Recorded data
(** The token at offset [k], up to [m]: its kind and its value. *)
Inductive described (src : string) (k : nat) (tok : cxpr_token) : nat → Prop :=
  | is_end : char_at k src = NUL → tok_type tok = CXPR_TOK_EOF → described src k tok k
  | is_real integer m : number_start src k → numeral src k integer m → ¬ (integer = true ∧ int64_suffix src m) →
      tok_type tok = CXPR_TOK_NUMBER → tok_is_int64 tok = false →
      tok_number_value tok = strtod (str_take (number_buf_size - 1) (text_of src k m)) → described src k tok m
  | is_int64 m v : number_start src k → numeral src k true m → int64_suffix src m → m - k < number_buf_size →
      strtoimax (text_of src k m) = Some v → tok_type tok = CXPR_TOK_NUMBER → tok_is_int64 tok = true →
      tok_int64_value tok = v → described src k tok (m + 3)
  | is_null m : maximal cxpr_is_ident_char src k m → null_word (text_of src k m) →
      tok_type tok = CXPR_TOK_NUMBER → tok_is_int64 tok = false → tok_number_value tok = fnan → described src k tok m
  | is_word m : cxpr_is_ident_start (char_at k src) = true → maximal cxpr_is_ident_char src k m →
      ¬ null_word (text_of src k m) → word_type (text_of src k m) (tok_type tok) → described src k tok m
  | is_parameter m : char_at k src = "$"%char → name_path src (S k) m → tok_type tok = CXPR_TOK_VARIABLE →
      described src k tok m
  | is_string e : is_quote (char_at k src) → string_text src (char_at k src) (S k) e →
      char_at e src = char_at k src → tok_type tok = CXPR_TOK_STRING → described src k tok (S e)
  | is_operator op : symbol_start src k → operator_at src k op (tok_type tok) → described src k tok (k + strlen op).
---
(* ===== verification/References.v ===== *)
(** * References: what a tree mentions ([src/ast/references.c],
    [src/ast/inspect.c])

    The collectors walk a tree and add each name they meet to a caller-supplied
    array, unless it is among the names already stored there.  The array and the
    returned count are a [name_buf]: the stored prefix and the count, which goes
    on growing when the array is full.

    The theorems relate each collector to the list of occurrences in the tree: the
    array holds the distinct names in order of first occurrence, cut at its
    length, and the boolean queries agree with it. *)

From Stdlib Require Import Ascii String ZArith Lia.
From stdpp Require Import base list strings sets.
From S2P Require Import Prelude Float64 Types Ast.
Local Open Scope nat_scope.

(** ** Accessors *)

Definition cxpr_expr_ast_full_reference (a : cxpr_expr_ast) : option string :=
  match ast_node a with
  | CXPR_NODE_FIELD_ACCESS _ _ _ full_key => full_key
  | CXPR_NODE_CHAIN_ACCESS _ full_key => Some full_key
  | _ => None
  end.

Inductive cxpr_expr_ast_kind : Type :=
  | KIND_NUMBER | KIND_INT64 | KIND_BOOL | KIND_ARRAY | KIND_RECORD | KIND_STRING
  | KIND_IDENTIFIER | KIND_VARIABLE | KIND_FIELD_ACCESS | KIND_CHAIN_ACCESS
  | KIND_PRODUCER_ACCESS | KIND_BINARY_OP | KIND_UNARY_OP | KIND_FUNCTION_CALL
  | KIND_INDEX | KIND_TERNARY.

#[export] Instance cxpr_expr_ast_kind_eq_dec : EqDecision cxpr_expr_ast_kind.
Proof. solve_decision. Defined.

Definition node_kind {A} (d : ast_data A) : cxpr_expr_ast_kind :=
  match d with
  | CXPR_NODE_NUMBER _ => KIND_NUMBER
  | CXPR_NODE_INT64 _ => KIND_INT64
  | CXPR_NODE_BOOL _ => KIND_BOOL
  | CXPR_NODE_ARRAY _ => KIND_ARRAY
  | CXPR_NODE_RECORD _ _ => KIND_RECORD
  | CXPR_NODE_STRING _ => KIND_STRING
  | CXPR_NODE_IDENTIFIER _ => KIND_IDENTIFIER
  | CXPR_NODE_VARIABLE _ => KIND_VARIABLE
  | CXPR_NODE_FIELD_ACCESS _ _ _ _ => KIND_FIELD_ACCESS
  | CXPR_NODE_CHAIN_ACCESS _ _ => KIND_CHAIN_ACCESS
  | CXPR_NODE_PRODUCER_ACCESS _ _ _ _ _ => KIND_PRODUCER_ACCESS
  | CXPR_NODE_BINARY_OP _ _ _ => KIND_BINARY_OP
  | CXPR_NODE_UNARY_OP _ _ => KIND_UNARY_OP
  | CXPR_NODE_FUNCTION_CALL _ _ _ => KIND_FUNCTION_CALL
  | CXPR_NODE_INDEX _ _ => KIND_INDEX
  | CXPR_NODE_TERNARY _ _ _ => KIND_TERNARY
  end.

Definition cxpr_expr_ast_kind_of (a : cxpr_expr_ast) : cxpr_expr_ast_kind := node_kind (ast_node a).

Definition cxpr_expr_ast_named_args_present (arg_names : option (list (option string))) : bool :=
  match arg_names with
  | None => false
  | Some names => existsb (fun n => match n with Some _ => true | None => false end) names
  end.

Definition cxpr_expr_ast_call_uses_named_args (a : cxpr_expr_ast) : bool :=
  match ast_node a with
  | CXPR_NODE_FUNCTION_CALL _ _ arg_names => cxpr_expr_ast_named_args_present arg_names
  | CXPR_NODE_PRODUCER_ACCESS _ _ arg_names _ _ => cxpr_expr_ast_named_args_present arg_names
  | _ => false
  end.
---
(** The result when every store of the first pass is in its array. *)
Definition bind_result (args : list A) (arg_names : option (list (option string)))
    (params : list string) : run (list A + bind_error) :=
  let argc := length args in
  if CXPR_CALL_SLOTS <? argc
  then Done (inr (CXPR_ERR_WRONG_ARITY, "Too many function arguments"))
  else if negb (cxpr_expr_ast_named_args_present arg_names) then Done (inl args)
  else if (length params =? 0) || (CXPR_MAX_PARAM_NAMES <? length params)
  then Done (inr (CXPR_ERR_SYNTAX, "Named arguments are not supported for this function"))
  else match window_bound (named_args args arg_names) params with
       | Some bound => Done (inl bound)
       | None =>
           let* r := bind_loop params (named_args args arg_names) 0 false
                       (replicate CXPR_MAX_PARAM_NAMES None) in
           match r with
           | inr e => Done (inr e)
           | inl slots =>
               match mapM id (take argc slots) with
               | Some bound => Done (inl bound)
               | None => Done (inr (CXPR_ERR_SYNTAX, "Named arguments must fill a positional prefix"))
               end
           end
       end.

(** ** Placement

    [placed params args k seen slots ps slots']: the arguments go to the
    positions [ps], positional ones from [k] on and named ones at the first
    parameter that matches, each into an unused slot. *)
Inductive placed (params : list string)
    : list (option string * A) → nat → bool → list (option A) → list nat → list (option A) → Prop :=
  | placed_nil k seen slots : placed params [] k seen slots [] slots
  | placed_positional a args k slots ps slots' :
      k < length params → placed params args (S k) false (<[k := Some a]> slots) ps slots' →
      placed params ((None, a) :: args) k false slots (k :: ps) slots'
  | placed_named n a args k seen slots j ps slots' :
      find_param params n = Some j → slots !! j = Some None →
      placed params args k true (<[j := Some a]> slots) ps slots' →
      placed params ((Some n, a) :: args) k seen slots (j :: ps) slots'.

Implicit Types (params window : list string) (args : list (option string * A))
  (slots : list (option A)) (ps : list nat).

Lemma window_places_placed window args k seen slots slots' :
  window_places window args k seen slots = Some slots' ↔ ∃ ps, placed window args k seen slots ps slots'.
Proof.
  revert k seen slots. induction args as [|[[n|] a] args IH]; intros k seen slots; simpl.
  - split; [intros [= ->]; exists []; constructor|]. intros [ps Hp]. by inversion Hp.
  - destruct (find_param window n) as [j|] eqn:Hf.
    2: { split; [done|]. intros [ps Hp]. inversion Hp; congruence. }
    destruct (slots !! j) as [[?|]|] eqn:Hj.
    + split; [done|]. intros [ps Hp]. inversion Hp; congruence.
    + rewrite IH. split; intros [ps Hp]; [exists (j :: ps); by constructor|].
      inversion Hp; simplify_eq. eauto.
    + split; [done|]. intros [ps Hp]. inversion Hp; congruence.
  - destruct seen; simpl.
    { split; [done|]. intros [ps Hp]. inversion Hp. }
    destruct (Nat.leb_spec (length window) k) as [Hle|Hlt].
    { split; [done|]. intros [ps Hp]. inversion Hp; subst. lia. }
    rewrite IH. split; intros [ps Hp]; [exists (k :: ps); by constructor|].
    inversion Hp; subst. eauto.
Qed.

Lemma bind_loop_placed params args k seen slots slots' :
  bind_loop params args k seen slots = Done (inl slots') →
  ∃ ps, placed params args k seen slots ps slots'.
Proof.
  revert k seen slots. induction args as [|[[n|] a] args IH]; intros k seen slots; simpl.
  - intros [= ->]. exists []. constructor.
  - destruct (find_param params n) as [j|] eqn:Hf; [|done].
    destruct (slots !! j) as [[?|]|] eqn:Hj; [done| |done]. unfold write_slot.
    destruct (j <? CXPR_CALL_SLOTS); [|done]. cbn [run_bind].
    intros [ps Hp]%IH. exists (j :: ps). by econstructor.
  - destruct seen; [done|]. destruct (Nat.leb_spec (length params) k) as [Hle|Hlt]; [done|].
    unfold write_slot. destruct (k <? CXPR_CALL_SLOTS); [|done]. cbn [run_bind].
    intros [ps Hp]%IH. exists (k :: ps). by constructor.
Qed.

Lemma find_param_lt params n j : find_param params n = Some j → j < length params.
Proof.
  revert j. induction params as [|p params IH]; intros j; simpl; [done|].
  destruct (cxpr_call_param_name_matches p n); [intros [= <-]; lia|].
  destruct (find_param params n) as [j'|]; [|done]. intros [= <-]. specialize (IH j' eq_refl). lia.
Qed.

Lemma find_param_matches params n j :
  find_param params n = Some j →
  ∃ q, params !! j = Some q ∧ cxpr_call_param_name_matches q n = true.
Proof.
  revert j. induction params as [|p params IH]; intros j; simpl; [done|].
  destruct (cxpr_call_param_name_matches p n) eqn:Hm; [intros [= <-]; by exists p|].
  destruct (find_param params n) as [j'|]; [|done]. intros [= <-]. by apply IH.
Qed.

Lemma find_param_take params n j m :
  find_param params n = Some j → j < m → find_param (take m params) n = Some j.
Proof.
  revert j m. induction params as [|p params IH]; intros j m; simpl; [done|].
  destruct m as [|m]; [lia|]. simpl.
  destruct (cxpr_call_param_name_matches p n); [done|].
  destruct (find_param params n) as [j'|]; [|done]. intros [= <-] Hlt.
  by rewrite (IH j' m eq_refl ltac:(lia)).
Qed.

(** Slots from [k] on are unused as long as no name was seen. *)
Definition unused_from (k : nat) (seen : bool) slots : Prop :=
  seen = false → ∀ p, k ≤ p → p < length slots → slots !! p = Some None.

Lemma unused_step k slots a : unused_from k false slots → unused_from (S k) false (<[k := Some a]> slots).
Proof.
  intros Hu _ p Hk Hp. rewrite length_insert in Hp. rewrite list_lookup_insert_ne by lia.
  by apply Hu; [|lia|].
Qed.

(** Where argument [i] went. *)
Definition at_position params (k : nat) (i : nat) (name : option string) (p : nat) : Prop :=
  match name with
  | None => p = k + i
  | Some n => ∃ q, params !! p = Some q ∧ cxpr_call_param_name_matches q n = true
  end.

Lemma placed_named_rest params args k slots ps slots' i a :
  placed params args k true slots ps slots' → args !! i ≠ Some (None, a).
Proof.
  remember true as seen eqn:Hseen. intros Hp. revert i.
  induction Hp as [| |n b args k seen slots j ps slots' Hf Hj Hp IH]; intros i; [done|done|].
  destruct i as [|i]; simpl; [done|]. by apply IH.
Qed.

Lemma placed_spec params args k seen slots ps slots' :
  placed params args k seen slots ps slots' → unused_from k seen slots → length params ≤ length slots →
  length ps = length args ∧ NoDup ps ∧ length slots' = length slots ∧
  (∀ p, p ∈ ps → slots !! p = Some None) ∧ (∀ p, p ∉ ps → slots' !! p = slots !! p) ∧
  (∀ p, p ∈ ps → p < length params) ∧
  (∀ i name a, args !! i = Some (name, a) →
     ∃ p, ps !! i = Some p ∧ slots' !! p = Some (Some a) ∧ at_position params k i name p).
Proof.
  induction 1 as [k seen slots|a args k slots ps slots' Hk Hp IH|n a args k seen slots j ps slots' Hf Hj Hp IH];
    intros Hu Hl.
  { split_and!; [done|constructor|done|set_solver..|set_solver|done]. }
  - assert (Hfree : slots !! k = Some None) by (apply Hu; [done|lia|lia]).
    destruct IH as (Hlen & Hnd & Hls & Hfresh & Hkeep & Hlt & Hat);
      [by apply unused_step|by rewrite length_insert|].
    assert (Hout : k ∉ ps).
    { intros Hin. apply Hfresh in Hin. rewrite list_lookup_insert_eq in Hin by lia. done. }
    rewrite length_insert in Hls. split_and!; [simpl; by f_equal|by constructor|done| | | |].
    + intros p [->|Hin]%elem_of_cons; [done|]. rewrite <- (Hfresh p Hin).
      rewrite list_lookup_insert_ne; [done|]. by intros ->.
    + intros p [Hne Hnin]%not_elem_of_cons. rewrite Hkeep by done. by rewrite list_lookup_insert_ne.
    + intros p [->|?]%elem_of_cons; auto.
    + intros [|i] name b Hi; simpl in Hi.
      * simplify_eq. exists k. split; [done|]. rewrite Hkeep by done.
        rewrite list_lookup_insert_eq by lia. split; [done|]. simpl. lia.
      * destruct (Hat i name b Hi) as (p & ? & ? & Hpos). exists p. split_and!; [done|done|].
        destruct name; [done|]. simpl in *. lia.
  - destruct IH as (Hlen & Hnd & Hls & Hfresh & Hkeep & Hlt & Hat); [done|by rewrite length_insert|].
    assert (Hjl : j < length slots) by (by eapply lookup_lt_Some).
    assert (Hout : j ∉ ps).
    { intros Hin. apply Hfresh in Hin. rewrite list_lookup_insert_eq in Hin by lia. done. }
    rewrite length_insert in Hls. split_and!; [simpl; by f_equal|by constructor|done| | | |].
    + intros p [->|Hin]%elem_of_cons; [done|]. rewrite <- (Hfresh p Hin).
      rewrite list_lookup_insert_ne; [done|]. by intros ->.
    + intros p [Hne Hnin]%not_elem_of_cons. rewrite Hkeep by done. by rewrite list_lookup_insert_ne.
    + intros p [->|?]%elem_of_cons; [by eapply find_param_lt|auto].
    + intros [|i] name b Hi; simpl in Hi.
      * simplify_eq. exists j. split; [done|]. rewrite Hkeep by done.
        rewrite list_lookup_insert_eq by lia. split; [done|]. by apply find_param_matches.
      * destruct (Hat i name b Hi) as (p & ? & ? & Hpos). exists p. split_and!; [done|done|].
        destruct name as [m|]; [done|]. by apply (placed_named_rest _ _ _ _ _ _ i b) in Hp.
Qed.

Exercise requirements
From the material above, copy every line that has the word "else" in it.

Solution for this exercise
  else if negb (cxpr_expr_ast_named_args_present arg_names) then Done (inl args)
  else if (length params =? 0) || (CXPR_MAX_PARAM_NAMES <? length params)
  else match window_bound (named_args args arg_names) params with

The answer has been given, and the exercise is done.